=== TASK DESCRIPTION ===
Lines of the data that contain the word "match" are the ones to copy.

(Stored items)
● ● ● ● ● ● ●

(** An emulated bus in a VM whose memory is not preregistered.  The page at
    guest physical 0x2000 is mapped by a present, young base page and holds
    a TCE list of three entries; the third has a bit set inside the page. *)
Definition unregistered_ext : ref_ext :=
  {| hw_tce := ∅;
     regions := [];
     mapped := ∅;
     memslots := [ {| base_gfn := 0; npages_slot := 1024;
                      userspace_addr := 0x40000000 |} ];
     linux_ptes :=
       {[ 0x40002 := ({| pte_present := true; pte_young := true;
                         pte_pfn := 0x80002 |}, 0) ]};
     guest_mem := {[ 0x80002000 := 0x3003; 0x80002008 := 0x5001;
                     0x80002010 := 0x6010 ]};
     prereg := false |}.

Definition unregistered_machine : world :=
  {| spapr_tce_tables := [ stt_window_512 ];
     iommu_tables := ∅;
     real_mem := ∅;
     run_task_mm := true;
     gpr4 := 0;
     ext_state := unregistered_ext;
     trace := [] |}.

(** A core split into two subcores: the vcore at 0x100 (hardware threads
    from 8, threads 0 and 1 in the guest) and the vcore at 0x200 (hardware
    threads from 12, thread 0 in the guest).  The caller is thread 0 of the
    first. *)
Definition split_core : hv_state :=
  {| vcores := {[ 0x100 := {| pcpu := 8; entry_exit_map := 0x03 |};
                  0x200 := {| pcpu := 12; entry_exit_map := 0x01 |} ]};
     kvm_hstate := {| kvm_vcore := 0x100; ptid := 0;
                      kvm_split_mode := Some [0x100; 0x200; 0; 0] |};
     sent := [] |}.
(** * Vigil: the sampling and session lifecycle engine

    A shallow embedding of the server side of Vigil
    ([server/src/sessionManager.ts], [server/src/monitor.ts] and the
    WebSocket command handler of [server/src/server.ts]) and the
    properties of its session store, its polling monitor and its registry
    of active monitors.

    Conventions.
    - SQLite [REAL] columns and JavaScript numbers that carry measurements
      ([cpu], [memory]) are rational numbers [Q], the finite IEEE doubles
      being rationals.  Comparisons are exact; the additions and the
      division of SQL [AVG] are rounded to the nearest double by [double].
      Integers ([pid], timestamps, row ids) are [Z].
    - [Date.now()] and [uuidv4()] read the environment; the value they
      return is an explicit argument of the function that calls them.
    - A JavaScript exception is the [Throw] constructor of [result].
    - An [async] function is cut at its [await]s: one definition for each
      piece that runs without interruption, and the suspended calls are
      part of the state. *)

From Stdlib Require Import ZArith QArith Qabs Qminmax Lia.
From stdpp Require Import gmap strings pretty list fin_maps sorting.

#[local] Open Scope string_scope.
#[local] Open Scope list_scope.
#[local] Open Scope Z_scope.

(** ** Results of fallible calls *)

Inductive result (A : Type) : Type :=
| Ok (a : A)
| Throw (message : string).
Arguments Ok {A} a.
Arguments Throw {A} message.

Definition is_ok {A} (r : result A) : bool :=
  match r with Ok _ => true | Throw _ => false end.

(** ** The session store: [sessionManager.ts] *)

Module SessionManager.

(** A row of table [sessions]; the TypeScript interface [Session]. *)
Record Session := mkSession {
  id : string;
  name : string;
  pid : Z;
  processName : string;
  command : string;
  startTime : Z;
  endTime : option Z;
  avgCpu : option Q;
  maxCpu : option Q;
  avgMemory : option Q;
  maxMemory : option Q
}.

(** A row of table [data_points].  [rowid] is the
    [INTEGER PRIMARY KEY AUTOINCREMENT] column. *)
Record DataPointRow := mkRow {
  rowid : Z;
  sessionId : string;
  timestamp : Z;
  cpu : Q;
  memory : Q;
  ppid : option Z
}.

(** A [REAL] column holds an IEEE 754 binary64 number.  The finite ones
    are rationals, so a value is a [Q]; [double q] is the binary64 number
    nearest to [q], ties to the even significand, with the gradual
    underflow of the format.  The overflow to infinity is left out: the
    samples are percentages and byte counts. *)
Definition half_even (n d : Z) : Z :=
  let q := n / d in
  match 2 * (n mod d) ?= d with
  | Lt => q
  | Gt => q + 1
  | Eq => if Z.even q then q else q + 1
  end.

Definition double_pos (n d : Z) : Q :=
  let k0 := Z.log2 n - Z.log2 d in
  let k := if (if 0 <=? k0 then d * 2 ^ k0 <=? n else d <=? n * 2 ^ (- k0))
           then k0 else k0 - 1 in
  let e := Z.max (k - 52) (-1074) in
  if 0 <=? e then inject_Z (half_even n (d * 2 ^ e) * 2 ^ e)
  else Qred (Qmake (half_even (n * 2 ^ (- e)) d) (Z.to_pos (2 ^ (- e)))).

Definition double (q : Q) : Q :=
  match Qnum (Qred q) with
  | 0 => 0%Q
  | Zpos n => double_pos (Zpos n) (Zpos (Qden (Qred q)))
  | Zneg n => Qopp (double_pos (Zpos n) (Zpos (Qden (Qred q))))
  end.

● ● ● ● ● ● ●

=== WRITTEN RESPONSE ===
  match r with Ok _ => true | Throw _ => false end.
  match 2 * (n mod d) ?= d with
  match Qnum (Qred q) with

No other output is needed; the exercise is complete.